Já foi notado que alguns apoiantes das convergências à
esquerda começaram a usar "geringonça" como um termo de simpática
auto-identificação. Fazê-lo ajuda a esvaziar com humor o sentido da palavra, quando
usada original e pejorativamente pela direita. E nestas coisas, não interessa
quem gerou a palavra; interessa quem lhe tem carinho.
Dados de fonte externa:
(** Regenerating a server's secret works on a live server of the lab only
    and otherwise changes nothing.  It expires at once every unused secret of
    the lab issued for that hostname, stores a new one and writes one entry.
    While no agent has enrolled as the server, the new secret admits one
    exactly for seven days and none of the ended ones admits any from now on.
    Once an agent has enrolled, whether a secret is accepted still depends on
    the hash bound then and on nothing this operation changed. *)
Theorem regenerate_enrollment_token_spec plaintext sid lab actor req s :
  clean s → fleet_ok (db s) → token_known (db s) (sha256 plaintext) = false →
  match servers (db s) !! sid with
  | Some srv =>
      if negb (bool_decide (Server.lab_id srv = lab))
      then regenerate_enrollment_token ci sha256 isoformat plaintext sid lab actor req s =
             (Raise ServerNotFoundError, s)
      else if bool_decide (Server.is_active srv = 0)
      then regenerate_enrollment_token ci sha256 isoformat plaintext sid lab actor req s = (Raise ServerError, s)
      else ∃ e, let old := outstanding_rows lab (now s) (Server.hostname srv) (db s) in
        let d' := regenerated plaintext lab actor (now s) (Server.hostname srv) (db s)
                    <| audit_log := audit_log (db s) ++ [e] |> in
        regenerate_enrollment_token ci sha256 isoformat plaintext sid lab actor req s =
          (Ok (now s + days 7, EnrollmentToken.id <$> old), s <| db := d' |>) ∧
        fleet_ok d' ∧
        match Server.agent_token_hash srv with
        | None => ∀ checkpw later,
            (credential_ok checkpw sha256 d' later sid plaintext ↔ later < now s + days 7) ∧
            (∀ t secret, t ∈ old → sha256 secret = EnrollmentToken.token_hash t → now s <= later →
               ¬ credential_ok checkpw sha256 d' later sid secret)
        | Some hash => ∀ checkpw later secret,
            credential_ok checkpw sha256 d' later sid secret ↔ checkpw secret hash = true
        end
  | None => regenerate_enrollment_token ci sha256 isoformat plaintext sid lab actor req s =
              (Raise ServerNotFoundError, s)
  end.
Proof using Type.
  intros Hc Hok Hn. pose proof (get_lab_server_run sid lab s) as Hget.
  destruct (servers (db s) !! sid) as [srv|] eqn:Hs;
    [|unfold regenerate_enrollment_token; by rewrite (bind_run_raise _ _ _ _ _ Hget)].
  destruct (bool_decide_reflect (Server.lab_id srv = lab)) as [Hlab|Hlab];
    [|unfold regenerate_enrollment_token; by rewrite (bind_run_raise _ _ _ _ _ Hget)]. simpl negb.
  destruct (bool_decide_reflect (Server.is_active srv = 0)) as [Ha|Ha].
  { unfold regenerate_enrollment_token. rewrite (bind_run _ _ _ _ _ Hget).
    by rewrite bool_decide_eq_true_2 by done. }
  cbv iota. destruct (regenerate_run plaintext sid lab actor req s srv) as (e & _ & _ & Hrun); [done..|].
  exists e. split; [exact Hrun|].
  pose proof (regenerated_ok plaintext lab actor (now s) (Server.hostname srv) (db s) Hok Hn) as Hok'.
  apply (fleet_ok_audit _ (audit_log (db s) ++ [e])) in Hok'. split; [exact Hok'|].
  destruct (Server.agent_token_hash srv) as [hash|] eqn:Hh; intros checkpw later.
  - intros secret. unfold credential_ok. split.
    + intros (srv' & Hs' & _ & Hcred). pose proof (eq_trans (eq_sym Hs) Hs') as [= <-]. by rewrite Hh in Hcred.
    + intros Hcred. exists srv. by rewrite Hh.
  - split.
    + apply (unbound_credential checkpw _ later sid srv (next_enrollment_token_id (db s))
        (new_token sha256 lab actor (now s + days 7) plaintext (Server.hostname srv)
           (next_enrollment_token_id (db s)))); try done.
      cbn. by rewrite lookup_insert_eq.
    + intros t secret [Ho [k Hk]%elem_of_rows]%list_elem_of_filter Hsec Hle Hcred.
      pose proof Ho as Ho'. unfold outstanding in Ho'.
      rewrite !andb_true_iff, !bool_decide_eq_true, negb_true_iff in Ho'. destruct Ho' as [[[Hl _] Hu] _].
      assert (Hk' : enrollment_tokens (regenerated plaintext lab actor (now s) (Server.hostname srv) (db s)
                <| audit_log := audit_log (db s) ++ [e] |>) !! k = Some (ended (now s) t)).
      { cbn. rewrite lookup_insert_ne by (destruct (fo_token _ Hok _ _ Hk); lia).
        unfold superseded. rewrite lookup_fmap, Hk. simpl. by rewrite Ho. }
      apply (unbound_credential checkpw _ later sid srv k (ended (now s) t)) in Hcred;
        [simpl in Hcred; lia|done..|simpl; congruence|by symmetry|].
      simpl. by destruct (EnrollmentToken.used_at t).
Qed.
End fleet.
Eu confesso o meu afeto pela geringonça. Desde logo, é mais
apelativo do que a expressão consagrada por anos de uso, desuso e abuso à
esquerda, a "convergência". Da próxima vez que participar numa
convergência à esquerda sou até capaz de dizer: "olha, vamos fazer uma
geringonça?".
Acima de tudo, esta geringonça demorou para chegar. Mais de
quarenta anos de espera, e os últimos quatro de desespero. Para quem esperou e
desesperou (e se mexeu para ver acontecer) é impossível não sentir alguma
comoção quando os deputados e deputadas de esquerda se levantam ao mesmo tempo
para aprovar um orçamento de estado.
Sim, é um exercício difícil. Mas ninguém disse que ser de
esquerda é governar apenas quando for fácil. Sim, ainda há muito para discutir
na especialidade. Mas é para isso que aqueles deputados e deputadas lá estão, e
já não há como voltar atrás. A partir de agora deixou de haver aquele momento
no debate em que se perguntava: "tudo bem, o PCP e o BE não gostam deste
orçamento; mas desde quando gostaram de algum?". Mesmo que não se trate
verdadeiramente de "gostar", esta pergunta passou a ter resposta a
partir de ontem: sabemos com que tipo de orçamento a esquerda se pode
comprometer. Nos seus próprios termos, é um orçamento que cumpre com a
Constituição, começa a inverter o jugo da austeridade e não põe em causa a
presença no euro e na UE. Esse é um dado relevantíssimo para o futuro, porque
ninguém — à esquerda ou à direita — poderá fazer de conta que não existiu.
Em boa medida, a direita tem razão numa coisa: sim, este
orçamento é definido pela oposição polar ao que foi o governo anterior. Mal
estaríamos se não o fosse. A democracia é o regime onde a maioria manda, mas
acima de tudo é o regime onde a maioria muda. Quando a maioria não muda, ou
muda e não manda nada, a democracia não está a funcionar.
Por isso o discurso adjetivado de Passos Coelho, centrado na
ideia da usurpação e ilegitimidade do governo, falha tanto o alvo. De cada vez
que uma maioria de esquerda vota junta, está a fazer-se a prova de que esta
maioria é o resultado legítimo de um voto democrático. E de cada vez que Coelho
se enfia na toca, enfadado, cria mais uma ocasião para a esquerda demonstrar a
coesão da sua maioria.
É isso que a direita parece não perceber na descrição que ela
própria criou da convergência à esquerda. Não interessa se é geringonça.
Interessa se funciona.
Na verdade, geringonça é sempre que alguém tem de chegar a
compromisso com alguém para alguma coisa. A coligação PàF também era uma
geringonça, mas não suficientemente forte para que os portugueses lhe dessem
uma maioria governativa.
Por isso chamem-lhe "geringonça". De cada vez, eu
ouço "democracia". O pior de todos sistemas, etc.